Posted By on Sat, Sep 28, 2013 at 11:00 AM

Big Ed Beckley has almost $1 million that says hell jump the Snake River Canyon.
  • "Big Ed" Beckley has almost $1 million that says he'll jump the Snake River Canyon.

In 1974 iconic daredevil Evel Knievel tried—and failed—to jump the Snake River Canyon near Twin Falls. Now, nearly 40 years later, "Big Ed" Beckley, of Texas, is putting his (sizable) amount of money where his mouth is with a new attempt to succeed where Knievel failed.

Beckley bid $943,000 to the Idaho Department of Lands to secure a two-year lease on a block of more than 1,100 acres of state endowment trust land on the north side of the canyon, where a landing site for his jump attempt will be located.

The winning bid, announced by land managers on Sept. 27, beat out five other contenders. The money from the lease will benefit public schools.
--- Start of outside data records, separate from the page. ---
(* ===== verification/ApplyProtocol.v ===== *)
(** * The protocol an apply follows (specification of src/api/apply_coordinator.rs)

    An abstract machine that sees only the journal writes and adapter calls of one
    transaction and says which may come next: a call is made only when the phase
    it belongs to has just been journalled, and a phase is journalled only when the
    last answer of the device, or the last write, justifies it.  [ApplyCorrect]
    proves that the coordinator refines this machine; here are the machine and what
    follows from it alone. *)
From S2P Require Export ApplyCoordinator.

(** ** The machine *)

(** The last record the journal acknowledged, and the last action. *)
Record ProtoState := mkProtoState {
  saved : option TxJournalRecord;
  last : option Action;
}.

Definition call_phase (c : AdapterCall) : TxPhase :=
  match c with
  | CallPrepare _ _ _ => Preparing
  | CallCommit _ _ _ _ _ => Committing
  | CallVerify _ _ _ _ => Verifying
  | CallFinalConfirm _ _ => FinalConfirming
  | CallRollback _ _ _ => RollingBack
  | CallRecover _ _ _ _ => Recovering
  end.
(** The calls that carry a transaction out, not back. *)
Definition forward (c : AdapterCall) : bool :=
  match c with CallRollback _ _ _ | CallRecover _ _ _ _ => false | _ => true end.
Definition call_context (c : AdapterCall) : RequestContext :=
  match c with
  | CallPrepare _ x _ | CallCommit _ x _ _ _ | CallVerify _ x _ _ | CallFinalConfirm _ x
  | CallRollback _ x _ | CallRecover _ x _ _ => x
  end.

(** The device did what the call asked for. *)
Definition answer_ok (c : AdapterCall) (a : UnderlayResult AdapterOutcome) : bool :=
  match a with
  | Err _ => false
  | Ok o =>
      match c, out_status o with
      | CallPrepare _ _ _, OpPrepared => true
      | CallCommit _ _ s _ _, st => commit_status_matches_strategy st s
      | CallVerify _ _ _ _, (OpNoChange | OpCommitted) => true
      | CallFinalConfirm _ _, OpCommitted => true
      | CallRollback _ _ _, (OpRolledBack | OpNoChange) => true
      | _, _ => false
      end
  end.

(** A request context that names the transaction of a record. *)
Definition identifies (x : RequestContext) (r : TxJournalRecord) : Prop :=
  rc_tx_id x = tx_id r ∧ rc_request_id x = request_id r ∧ rc_trace_id x = trace_id r.

(** What the calls of a transaction carry is what its record says. *)
Definition carries (r : TxJournalRecord) (c : AdapterCall) : Prop :=
  identifies (call_context c) r ∧
  match c with
  | CallPrepare _ _ d => d ∈ desired_states r
  | CallCommit _ _ s _ _ => strategy r = Some s
  | CallVerify _ _ d cs => d ∈ desired_states r ∧ cs ∈ change_sets r
  | CallFinalConfirm _ _ => strategy r = Some ConfirmedCommit
  | CallRollback _ _ s | CallRecover _ _ s _ => strategy r = s
  end.
Definition covers (r : TxJournalRecord) (c : AdapterCall) : Prop :=
  phase r = call_phase c ∧ carries r c.

(** The phases whose failed write makes the transaction fail. *)
Definition interrupted (p : TxPhase) : bool :=
  match p with
  | Preparing | Prepared | Committing | Verifying | FinalConfirming | RollingBack => true
  | _ => false
  end.

(** What the last action must be for phase [p] to be written next. *)
Definition justified (last : option Action) (p : TxPhase) (s : option TransactionStrategy) : Prop :=
  match p, last with
  | Started, None => True
  | Preparing, Some (AJournal r true) => phase r = Started ∨ phase r = Preparing
  | Prepared, Some (AAdapter (CallPrepare _ _ _ as c) a) => answer_ok c a = true
  | Committing, Some (AJournal r true) => phase r = Prepared
  | Verifying, Some (AAdapter (CallCommit _ _ _ _ _ as c) a) => answer_ok c a = true
  | FinalConfirming, Some (AAdapter (CallVerify _ _ _ _ as c) a) => answer_ok c a = true
  | Committed, Some (AAdapter (CallFinalConfirm _ _ as c) a) => answer_ok c a = true
  | Committed, Some (AJournal r true) => phase r = FinalConfirming ∧ s ≠ Some ConfirmedCommit
  | RollingBack, Some (AAdapter c a) => answer_ok c a = false ∧ forward c = true
  | RolledBack, Some (AAdapter (CallRollback _ _ _ as c) a) => answer_ok c a = true
  | RolledBack, Some (AJournal r _) => phase r = RolledBack
  | InDoubt, Some (AAdapter (CallRollback _ _ _ as c) a) => answer_ok c a = false
  | InDoubt, Some (AJournal r ok) => phase r = InDoubt ∨ ok = true ∧ phase r = Committed
  | Failed, Some (AJournal r ok) =>
      if ok then phase r = Preparing
      else interrupted (phase r) = true
  | _, _ => False
  end.

(** What a record never changes after its transaction started. *)
Definition TxKey : Type :=
  string * string * string * list DeviceId * list DeviceDesiredState * list ChangeSet * N.
Definition tx_key (r : TxJournalRecord) : TxKey :=
  (tx_id r, request_id r, trace_id r, devices r, desired_states r, change_sets r, created_at r).

(** [r] may follow [r0] in the journal: same transaction, an allowed phase change,
    and a strategy fixed from [Prepared] on. *)
Definition follows (r0 r : TxJournalRecord) : Prop :=
  tx_key r = tx_key r0 ∧ validate_transition (phase r0) (phase r) = Ok tt ∧
  (phase r0 = Started ∨ phase r0 = Preparing ∨ strategy r = strategy r0).

Definition may_write (st : ProtoState) (r : TxJournalRecord) : Prop :=
  justified (last st) (phase r) (strategy r) ∧
  match saved st with Some r0 => follows r0 r | None => True end.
Beckley, owner of Beckley Media, is a longtime motorcycle jumper famous not only for his feats (he beat a Knievel distance jumping record in 1974) but his size—weighing in at just under 300 pounds, Beckley, 62, is billed as the "world's largest motorcycle jumper."
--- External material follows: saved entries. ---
Lemma wpr_shadow_write {B} sh new err (ok : _ → TxRun B) Q st r :
  sok sh →
  (∀ x sh', sok sh' →
     (sview sh' = <[ss_device_id new := stored (sview sh) new]> (sview sh) ∨
      is_ok x = false ∧ sview sh' = sview sh) →
     match x with Ok v => wpr sh' (ok v) Q st r | Err e => wpr sh' (err e) Q st r end) →
  wpr sh (handle (lift (shadow_write new)) err ok) Q st r.
Proof.
  intros Hok HQ w (t & Ht & Hrun & Hsh & Hw). unfold handle, lift, shadow_write. subst sh.
  destruct (shadow_put new (w_shadow w)) as [x sh'] eqn:Hput.
  destruct (shadow_put_law _ _ _ _ Hok Hput) as (Hok' & _ & Hx).
  specialize (HQ x sh' Hok' Hx). destruct x as [v|e]; apply HQ; by exists t.
Qed.

(** ** The answer about an endpoint *)

Section endpoint.
Context (desired : DeviceDesiredState) (v : gmap DeviceId DeviceShadowState).
Let d := ds_device_id desired.

(** The shadow state that records the change sets [css]. *)
Definition shadow_after (css : list ChangeSet) (v' : gmap DeviceId DeviceShadowState) : Prop :=
  ∃ cs, cs ∈ css ∧ v' = <[d := stored v (apply_to_shadow cs (v !! d) desired 0)]> v.

(** How the answer relates to the last thing the transaction did ([v] is what
    the shadow store held before). *)
Definition outcome (res : DeviceApplyResult) (sh : S) (st : ProtoState) : Prop :=
  sok sh ∧ res_device_id res = d ∧
  match last st with
  | None => res_tx_id res = None ∧ sview sh = v ∧
      match res_status res with NoOpSuccess | ApplyFailed | ApplyInDoubt => True | _ => False end
  | Some (AJournal r ok) =>
      (ok = true → res_tx_id res = Some (tx_id r)) ∧
      match res_status res with
      | Success | SuccessWithWarning =>
          ok = true ∧ phase r = Committed ∧ shadow_after (change_sets r) (sview sh) ∧
          res_strategy res = strategy r
      | ApplyRolledBack => phase r = RolledBack ∧ sview sh = v
      | ApplyFailed => (phase r = Failed ∨ ok = false) ∧ sview sh = v
      | ApplyInDoubt => (phase r = InDoubt ∨ ok = false) ∧
          (sview sh = v ∨ shadow_after (change_sets r) (sview sh))
      | NoOpSuccess | PartialSuccess => False
      end
  | Some (AAdapter _ _) => False
  end.

Lemma finish_failed_spec sh tx_context err st r :
  sok sh → sview sh = v → (∀ r, tx_key r = key → tx_id r = ctx_tx_id tx_context) → fail_ready st r →
  wpr sh (finish_failed_apply env desired tx_context err) outcome st r.
Proof.
  intros Hok Hv Hkey (Hvt & Hj & r0 & Hsv & Hk & Hv0 & Hs) w Hw. unfold finish_failed_apply.
  assert (tx_key r0 = key) as Hk0.
  { destruct Hw as (t & _ & Hrun & _ & _ & _ & Hk0 & _). by eapply Hk0, run_saved_in. }
  destruct (journal_error_fields err) as [code message]. revert w Hw. apply wpr_handle.
  apply wp_enter; [done|]. intros r1 (Hp1 & Hk1 & Hs1).
  apply wpr_handle, wp_bind, wp_note_error. intros r2 (Hp2 & Hk2 & Hs2). rewrite Hp1 in Hp2.
  assert (tx_id r2 = ctx_tx_id tx_context) as Htx2.
  { apply Hkey. congruence. }
  assert (∀ res (ok : bool), res_device_id res = d → res_tx_id res = Some (ctx_tx_id tx_context) →
    res_status res = apply_status_for_failed_phase (failed_apply_phase (phase r)) →
    outcome res sh (mkProtoState (if ok then Some r2 else saved st) (Some (AJournal r2 ok)))) as Ho.
  { intros res ok Hd Ht Hst. split_and!; [done..|]. simpl. split; [by intros; rewrite Htx2|].
    rewrite Hst, Hp2. destruct (phase r); simpl; auto. }
  eapply wp_save; [done|..].
  - split; [by rewrite Hp2, Hs2, Hs1|]. rewrite Hsv. split_and!; [congruence|by rewrite Hp2|].
    destruct Hs as [?|[?|?]]; [auto..|]. right; right. congruence.
  - eapply wpr_ret; [done|]. by apply (Ho _ true).
  - intros e. eapply wpr_ret; [done|]. by apply (Ho _ false).
Qed.

(** The committed transaction becomes in doubt. *)
Lemma in_doubt_outcome sh tx_context s code message warnings report r r' st ok :
  sok sh → (sview sh = v ∨ shadow_after (change_sets r) (sview sh)) →
  tx_id r = ctx_tx_id tx_context → moved InDoubt r r' →
  last st = Some (AJournal r' ok) →
  outcome (in_doubt_result d (ctx_tx_id tx_context) s code message warnings report) sh st.
Proof.
  intros Hok Hv Htx (Hp & Hk & _) Hl. split_and!; [done..|]. rewrite Hl. simpl.
  unfold tx_key in Hk. injection Hk as ????? Hcs _. rewrite Hcs. split; [congruence|auto].
Qed.

Lemma in_doubt_write r r' :
  phase r = Committed → moved InDoubt r r' → may_write (acked r) r'.
Proof. intros Hp Hm. eapply may_write_moved; [done..|by rewrite Hp|]. simpl. auto. Qed.

Lemma shadow_failed_spec sh tx_context s warnings report what vcode warning err r :
  sok sh → (sview sh = v ∨ shadow_after (change_sets r) (sview sh)) →
  tx_id r = ctx_tx_id tx_context → phase r = Committed →
  wpr sh (shadow_failed env d (ctx_tx_id tx_context) s warnings report what vcode warning err)
    outcome (acked r) r.
Proof.
  intros Hok Hv Htx Hp. unfold shadow_failed. destruct (journal_error_fields err) as [code message].
  apply wpr_handle, wp_enter; [by rewrite Hp|]. intros r1 Hr1.
  apply wpr_handle, wp_bind, wp_note_error.
  rewrite (moved_follows_phase _ _ _ Hr1). intros r2 Hr2.
  assert (moved InDoubt r r2) by eauto using moved_trans.
  eapply wp_save; [done|by apply in_doubt_write| |intros e];
    (eapply wpr_ret; [done|]; by eapply in_doubt_outcome).
Qed.

Lemma missing_change_set_spec sh tx_context s warnings report r :
  sok sh → sview sh = v → tx_id r = ctx_tx_id tx_context → phase r = Committed →
  wpr sh (missing_change_set env d (ctx_tx_id tx_context) s warnings report) outcome (acked r) r.
Proof.
  intros Hok Hv Htx Hp. apply wpr_handle, wp_enter; [by rewrite Hp|]. intros r1 Hr1.
  apply wpr_handle, wp_bind, wp_note_error.
  rewrite (moved_follows_phase _ _ _ Hr1). intros r2 Hr2.
  assert (moved InDoubt r r2) by eauto using moved_trans.
  apply wp_try. eapply wp_save; [done|by apply in_doubt_write| |intros e];
    (eapply wpr_ret; [done|]; eapply in_doubt_outcome; eauto).
Qed.

Lemma finish_successful_spec sh tx_context plan s report r0 r st :
  sok sh → sview sh = v → records desired plan tx_context r0 → ready s r0 st r →
  wpr sh (finish_successful_apply env desired plan tx_context s report) outcome st r.
Proof.
  intros Hok Hv Hrec (Hp & Hk & Hs & Hsv & Hj).
  unfold finish_successful_apply. apply wpr_handle, wp_bind, wp_get, wp_bind, wp_now. intros t.
  destruct (with_strategy_fields t r s) as (Hp1 & Hk1 & Hs1).
  apply wp_bind, wp_set, wp_enter; [by rewrite Hp1, Hp|].
  intros r2 (Hp2 & Hk2 & Hs2). rewrite Hs1 in Hs2. rewrite Hk1, Hk in Hk2.
  destruct (records_key _ _ _ _ _ Hk2 Hrec) as (Htx & _ & _ & _ & Hcs).
  apply wpr_handle. eapply wp_save; [done|..].
  { split; [by rewrite Hp2, Hs2|]. rewrite Hsv. split_and!; [congruence|by rewrite Hp2, Hp|].
    right; right. congruence. }
  2: { intros e. destruct (journal_error_fields e) as [code message]. eapply wpr_ret; [done|].
       split_and!; [done..|]. simpl. split_and!; auto. congruence. }
  destruct (find_change_set plan _) as [cs|] eqn:Hfind; [|by apply missing_change_set_spec].
  apply find_change_set_in in Hfind. rewrite <-Hcs in Hfind.
  apply wpr_shadow_read; [done|]. intros [old|e] sh1 Hok1 Hv1 Hold.
  2: { apply shadow_failed_spec; auto. left. congruence. }
  rewrite (Hold old eq_refl).
  apply wpr_shadow_write; [done|]. intros x sh2 Hok2 Hv2. rewrite apply_to_shadow_device, Hv1, Hv in Hv2.
  assert (sview sh2 = v ∨ shadow_after (change_sets r2) (sview sh2)) as Hv3.
  { destruct Hv2 as [Hv2|[_ Hv2]]; [|by left]. right. by exists cs. }
  destruct x as [new|e]; [|by apply shadow_failed_spec].
  destruct Hv2 as [Hv2|[? _]]; [|done]. eapply wpr_ret; [done|]. split_and!; [done..|].
  simpl. split; [congruence|]. rewrite Hs2.
  destruct (is_degraded s); (split_and!; [done..| |done]; by exists cs).
Qed.

Lemma device_error_outcome sh changed tx err st r :
  sok sh → sview sh = v → last st = Some (AJournal r false) →
  outcome (device_error_result d changed tx None err) sh st.
Proof.
  intros Hok Hv Hl. unfold device_error_result. destruct (journal_error_fields err) as [code message].
  split_and!; [done..|]. rewrite Hl. simpl. split; [done|]. destruct (unresolved_code code); auto.
Qed.

Lemma run_transaction_spec sh tx_context plan allow r :
  sok sh → sview sh = v → records desired plan tx_context r → tx_key r = key →
  phase r = Started → strategy r = None →
  wpr sh (run_transaction env self desired plan tx_context allow) outcome (mkProtoState None None) r.
Proof.
  intros Hok Hv Hrec Hkey Hp Hs. apply wpr_handle, wp_save_any; [by unfold may_write; rewrite Hp|done|..].
  2: { intros e. eapply wpr_ret; [done|]. by eapply device_error_outcome. }
  apply wpr_handle, wp_bind, wp_enter; [by rewrite Hp|]. intros r1 Hr1.
  eapply wp_save; [done|..].
  { eapply may_write_moved; [done..|by rewrite Hp|]. simpl. auto. }
  2: { intros e. eapply wpr_ret; [done|]. by eapply device_error_outcome. }
  destruct Hr1 as (Hp1 & Hk1 & Hs1).
  assert (records desired plan tx_context r1) as Hrec1 by by eapply records_key.
  apply wpr_handle. eapply wp_mono; [apply apply_changed_spec; [done..|congruence]|].
  intros [[s report]|e] st r' H; [by eapply finish_successful_spec|].
  eapply finish_failed_spec; [done..| |done].
  intros r2 Hk2. apply (records_key desired plan tx_context r); [congruence|done].
Qed.

End endpoint.

(** ** Before the transaction *)

(** What is untouched until the first write. *)
Definition untouched (w w' : W) : Prop :=
  w_trace w' = w_trace w ∧ w_shadow w' = w_shadow w ∧ w_events w' = w_events w ∧
  jok (w_journal w') ∧ jview (w_journal w') = jview (w_journal w).

Definition quiet {A} (m : ST UnderlayError W A) : Prop :=
  ∀ w, jok (w_journal w) → untouched w (m w).2.

Lemma untouched_trans w1 w2 w3 : untouched w1 w2 → untouched w2 w3 → untouched w1 w3.
Proof. unfold untouched. intuition congruence. Qed.
Lemma quiet_bind {A B} (m : ST UnderlayError W A) (f : A → ST UnderlayError W B) :
  quiet m → (∀ a, quiet (f a)) → quiet (m ≫= f).
Proof.
  intros Hm Hf w Hw. unfold mbind, ST_bind. specialize (Hm w Hw).
  destruct (m w) as [[a|e] w1]; [|done]. eapply untouched_trans; [done|]. apply Hf, Hm.
Qed.
Lemma quiet_const {A} (f : W → UnderlayResult A) : quiet (λ w, (f w, w)).
Proof. by intros w Hw. Qed.
Lemma quiet_ask {A} (f : nat → UnderlayResult A) : quiet (ask_result f).
Proof. by intros w Hw. Qed.
Lemma quiet_observed s : quiet (observed_write s).
Proof. intros w Hw. unfold observed_write. by destruct (shadow_put s (w_observed w)). Qed.
Lemma quiet_scan : quiet journal_scan.
Proof.
  intros w Hw. unfold journal_scan.
  destruct (journal_list_recoverable (w_journal w)) as [x j] eqn:Hl.
  by destruct (journal_list_law _ _ _ Hw Hl) as (? & ? & _).
Qed.
Lemma quiet_foldM {A B} (f : B → A → ST UnderlayError W B) b l :
  (∀ b x, quiet (f b x)) → quiet (st_foldM f b l).
Proof.
  intros Hf. induction l as [|x l IH] in b |- *; [apply quiet_const|]. by apply quiet_bind.
Qed.

Lemma ensure_no_in_doubt_quiet ds : quiet (ensure_no_in_doubt_for_devices ds).
Proof.
  apply quiet_bind; [apply quiet_scan|]. intros l.
  destruct (in_doubt_records_for_devices l ds); apply quiet_const.
Qed.

Lemma plan_endpoint_quiet desired policy : quiet (plan_endpoint env self desired policy).
Proof.
  apply quiet_bind; [apply quiet_ask|]. intros _.
  apply quiet_bind; [apply ensure_no_in_doubt_quiet|]. intros _.
  apply quiet_bind; [apply quiet_const|]. intros _.
  apply quiet_bind; [|intros; apply quiet_const].
  apply quiet_foldM. intros states des.
  apply quiet_bind; [apply quiet_const|]. intros managed.
  apply quiet_bind; [apply quiet_ask|]. intros _.
  apply quiet_bind; [apply quiet_ask|]. intros current.
  apply quiet_bind; [apply quiet_observed|]. intros _. apply quiet_const.
Qed.

End logic.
Other applicants included Illinois-based REO Development Group; Ping Pong Productions Inc., of Los Angeles; Adrenaline Nation, of Perris, Calif.; and Twin Falls-based Omega Point Productions, owned by two brothers whose father built the steam rocket that Knievel used in his failed 1974 attempt to jump the canyon. All five competed for rights to use the land—owned by the state endowment trust—in a live oral auction in Boise on Sept. 27.